(Problem requirements) Nothing should change. Output the data exactly.

(Data extract)
(* ===== verification/Files.v ===== *)
(** * Files and line scanners

    The files the modelled code reads (package os), bufio.Scanner with its
    default split function and limit, and sort.Strings. *)
From S2P Require Import Prelude GoLib.

(** A path that exists: its content, or [None] when it cannot be read. *)
Abbreviation filesystem := (gmap string (option string)).

(** [util.FileExist] *)
Definition FileExistIn (fs : filesystem) (path : string) : bool :=
  if String.eqb path "" then false else bool_decide (is_Some (fs !! path)).

(** [os.Open] and reading. *)
Definition os_Open (fs : filesystem) (path : string) : res string :=
  match fs !! path with
  | Some (Some content) => Ok content
  | Some None => Err ("open " +:+ path +:+ ": permission denied")
  | None => Err ("open " +:+ path +:+ ": no such file or directory")
  end.

(** ** bufio.Scanner *)

Definition ErrTooLong : string := "bufio.Scanner: token too long".

Definition newline_char : ascii := ascii_of_nat 10.
Definition cr_char : ascii := ascii_of_nat 13.

Definition drop_cr (s : string) : string := trim_suffix s (String cr_char "").

(** The lines of [s] without their terminators; no line after a final one. *)
Definition raw_lines (s : string) : list string :=
  let l := split s newline_char in
  if String.eqb (List.last l "") "" then removelast l else l.

Definition too_long (line : string) : bool :=
  (65536 <=? Z.of_nat (String.length line))%Z.

(** The lines [Scan] yields before it stops, and [scanner.Err()]: a line that
    does not fit the buffer ends the scan with an error. *)
Fixpoint scan_tokens (l : list string) : list string * option string :=
  match l with
  | [] => ([], None)
  | x :: l' =>
      if too_long x then ([], Some ErrTooLong)
      else let '(ts, e) := scan_tokens l' in (drop_cr x :: ts, e)
  end.

Definition scan_lines (s : string) : list string * option string := scan_tokens (raw_lines s).

(** ** sort.Strings *)

Fixpoint insert_sorted (x : string) (l : list string) : list string :=
  match l with
  | [] => [x]
  | y :: l' => if str_leb x y then x :: l else y :: insert_sorted x l'
  end.

Definition sort_strings (l : list string) : list string := foldr insert_sorted [] l.

Lemma insert_sorted_elem x y l : x ∈ insert_sorted y l ↔ x = y ∨ x ∈ l.
Proof.
  induction l as [|z l IH]; simpl; [set_solver|]. case_match; set_solver.
Qed.

Lemma sort_strings_elem x l : x ∈ sort_strings l ↔ x ∈ l.
Proof.
  induction l as [|y l IH]; simpl; [done|]. rewrite insert_sorted_elem. set_solver.
Qed.

Lemma insert_sorted_perm x l : Permutation (insert_sorted x l) (x :: l).
Proof.
  induction l as [|y l IH]; simpl; [done|]. case_match; [done|]. rewrite IH. apply perm_swap.
Qed.

Lemma sort_strings_perm l : Permutation (sort_strings l) l.
Proof. induction l as [|x l IH]; simpl; [done|]. by rewrite insert_sorted_perm, IH. Qed.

(Solution to this task)
(* ===== verification/Files.v ===== *)
(** * Files and line scanners

    The files the modelled code reads (package os), bufio.Scanner with its
    default split function and limit, and sort.Strings. *)
From S2P Require Import Prelude GoLib.

(** A path that exists: its content, or [None] when it cannot be read. *)
Abbreviation filesystem := (gmap string (option string)).

(** [util.FileExist] *)
Definition FileExistIn (fs : filesystem) (path : string) : bool :=
  if String.eqb path "" then false else bool_decide (is_Some (fs !! path)).

(** [os.Open] and reading. *)
Definition os_Open (fs : filesystem) (path : string) : res string :=
  match fs !! path with
  | Some (Some content) => Ok content
  | Some None => Err ("open " +:+ path +:+ ": permission denied")
  | None => Err ("open " +:+ path +:+ ": no such file or directory")
  end.

(** ** bufio.Scanner *)

Definition ErrTooLong : string := "bufio.Scanner: token too long".

Definition newline_char : ascii := ascii_of_nat 10.
Definition cr_char : ascii := ascii_of_nat 13.

Definition drop_cr (s : string) : string := trim_suffix s (String cr_char "").

(** The lines of [s] without their terminators; no line after a final one. *)
Definition raw_lines (s : string) : list string :=
  let l := split s newline_char in
  if String.eqb (List.last l "") "" then removelast l else l.

Definition too_long (line : string) : bool :=
  (65536 <=? Z.of_nat (String.length line))%Z.

(** The lines [Scan] yields before it stops, and [scanner.Err()]: a line that
    does not fit the buffer ends the scan with an error. *)
Fixpoint scan_tokens (l : list string) : list string * option string :=
  match l with
  | [] => ([], None)
  | x :: l' =>
      if too_long x then ([], Some ErrTooLong)
      else let '(ts, e) := scan_tokens l' in (drop_cr x :: ts, e)
  end.

Definition scan_lines (s : string) : list string * option string := scan_tokens (raw_lines s).

(** ** sort.Strings *)

Fixpoint insert_sorted (x : string) (l : list string) : list string :=
  match l with
  | [] => [x]
  | y :: l' => if str_leb x y then x :: l else y :: insert_sorted x l'
  end.

Definition sort_strings (l : list string) : list string := foldr insert_sorted [] l.

Lemma insert_sorted_elem x y l : x ∈ insert_sorted y l ↔ x = y ∨ x ∈ l.
Proof.
  induction l as [|z l IH]; simpl; [set_solver|]. case_match; set_solver.
Qed.

Lemma sort_strings_elem x l : x ∈ sort_strings l ↔ x ∈ l.
Proof.
  induction l as [|y l IH]; simpl; [done|]. rewrite insert_sorted_elem. set_solver.
Qed.

Lemma insert_sorted_perm x l : Permutation (insert_sorted x l) (x :: l).
Proof.
  induction l as [|y l IH]; simpl; [done|]. case_match; [done|]. rewrite IH. apply perm_swap.
Qed.

Lemma sort_strings_perm l : Permutation (sort_strings l) l.
Proof. induction l as [|x l IH]; simpl; [done|]. by rewrite insert_sorted_perm, IH. Qed.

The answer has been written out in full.